(** * Agentic ICU decision support: message bus, agents and coordinator

    A shallow embedding of
    - [agentic_icu/orchestration/mock_message_bus.py]   (MockMessageBus, MockDevice, MockICUUnit),
    - [agentic_icu/agent_framework/base_agent.py]       (MockLLMInterface, BaseAgent),
    - [agentic_icu/agent_framework/clinical_agents/clinical_agents.py]
                                                        (PhysicianAgent, NurseAgent, PharmacistAgent),
    - [agentic_icu/orchestration/workflow_coordinator.py] (WorkflowCoordinator),
    and of the stop endpoint of [agentic_icu/api/main.py], followed by
    their properties.

    Python objects are records held in a store, coroutines are run to
    completion (an [await] is a call), exceptions are explicit results, and
    every operation returns, next to the new store, the list of events it
    caused: messages stored, callbacks called, lines printed.

    Left out: the device simulation loop and the generation of patients
    and vitals (random numbers, float rounding and tasks that interleave),
    the periodic status report, the loading of patients in
    [WorkflowCoordinator.initialize], and the HTTP endpoints other than
    the stop endpoint. *)

From Stdlib Require Import ZArith QArith String Ascii List Bool Lia.
From stdpp Require Import base option list gmap strings pretty.

Import ListNotations.
Local Open Scope string_scope.
Local Open Scope list_scope.
Local Open Scope nat_scope.

(** ** Python values *)

(** The values that travel in messages and decisions.  A [float] is taken
    as the rational it denotes (no NaN, no infinities). *)
Inductive Value : Type :=
  | VNone
  | VBool (b : bool)
  | VInt (z : Z)
  | VFloat (q : Q)
  | VStr (s : string).

(** A [dict] with string keys, in insertion order. *)
Definition Dict : Type := list (string * Value).

(** What a caller may hand to [publish]: the annotation asks for a dict,
    the interpreter does not check it. *)
Inductive PyObject : Type :=
  | Mapping (d : Dict)
  | Scalar (v : Value).

(** The exceptions of the program, all of them instances of [Exception]
    (what [except Exception] catches). *)
Inductive Exn : Type :=
  | TypeError (msg : string)
  | AttributeError (msg : string)
  | KeyError (msg : string)
  | RecursionError (msg : string)
  | RuntimeError (msg : string).

(** [str(e)] *)
Definition exn_message (e : Exn) : string :=
  match e with
  | TypeError m | AttributeError m | KeyError m | RecursionError m | RuntimeError m => m
  end.

Definition type_name (v : Value) : string :=
  match v with
  | VNone => "NoneType"
  | VBool _ => "bool"
  | VInt _ => "int"
  | VFloat _ => "float"
  | VStr _ => "str"
  end.

(** [d.get(k)] : the value bound to [k], if any. *)
Fixpoint dict_get (k : string) (d : Dict) : option Value :=
  match d with
  | [] => None
  | (k', v) :: rest => if String.eqb k k' then Some v else dict_get k rest
  end.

****************

Task statement
Word for word, write out the data.

Task result
(** * Agentic ICU decision support: message bus, agents and coordinator

    A shallow embedding of
    - [agentic_icu/orchestration/mock_message_bus.py]   (MockMessageBus, MockDevice, MockICUUnit),
    - [agentic_icu/agent_framework/base_agent.py]       (MockLLMInterface, BaseAgent),
    - [agentic_icu/agent_framework/clinical_agents/clinical_agents.py]
                                                        (PhysicianAgent, NurseAgent, PharmacistAgent),
    - [agentic_icu/orchestration/workflow_coordinator.py] (WorkflowCoordinator),
    and of the stop endpoint of [agentic_icu/api/main.py], followed by
    their properties.

    Python objects are records held in a store, coroutines are run to
    completion (an [await] is a call), exceptions are explicit results, and
    every operation returns, next to the new store, the list of events it
    caused: messages stored, callbacks called, lines printed.

    Left out: the device simulation loop and the generation of patients
    and vitals (random numbers, float rounding and tasks that interleave),
    the periodic status report, the loading of patients in
    [WorkflowCoordinator.initialize], and the HTTP endpoints other than
    the stop endpoint. *)

From Stdlib Require Import ZArith QArith String Ascii List Bool Lia.
From stdpp Require Import base option list gmap strings pretty.

Import ListNotations.
Local Open Scope string_scope.
Local Open Scope list_scope.
Local Open Scope nat_scope.

(** ** Python values *)

(** The values that travel in messages and decisions.  A [float] is taken
    as the rational it denotes (no NaN, no infinities). *)
Inductive Value : Type :=
  | VNone
  | VBool (b : bool)
  | VInt (z : Z)
  | VFloat (q : Q)
  | VStr (s : string).

(** A [dict] with string keys, in insertion order. *)
Definition Dict : Type := list (string * Value).

(** What a caller may hand to [publish]: the annotation asks for a dict,
    the interpreter does not check it. *)
Inductive PyObject : Type :=
  | Mapping (d : Dict)
  | Scalar (v : Value).

(** The exceptions of the program, all of them instances of [Exception]
    (what [except Exception] catches). *)
Inductive Exn : Type :=
  | TypeError (msg : string)
  | AttributeError (msg : string)
  | KeyError (msg : string)
  | RecursionError (msg : string)
  | RuntimeError (msg : string).

(** [str(e)] *)
Definition exn_message (e : Exn) : string :=
  match e with
  | TypeError m | AttributeError m | KeyError m | RecursionError m | RuntimeError m => m
  end.

Definition type_name (v : Value) : string :=
  match v with
  | VNone => "NoneType"
  | VBool _ => "bool"
  | VInt _ => "int"
  | VFloat _ => "float"
  | VStr _ => "str"
  end.

(** [d.get(k)] : the value bound to [k], if any. *)
Fixpoint dict_get (k : string) (d : Dict) : option Value :=
  match d with
  | [] => None
  | (k', v) :: rest => if String.eqb k k' then Some v else dict_get k rest
  end.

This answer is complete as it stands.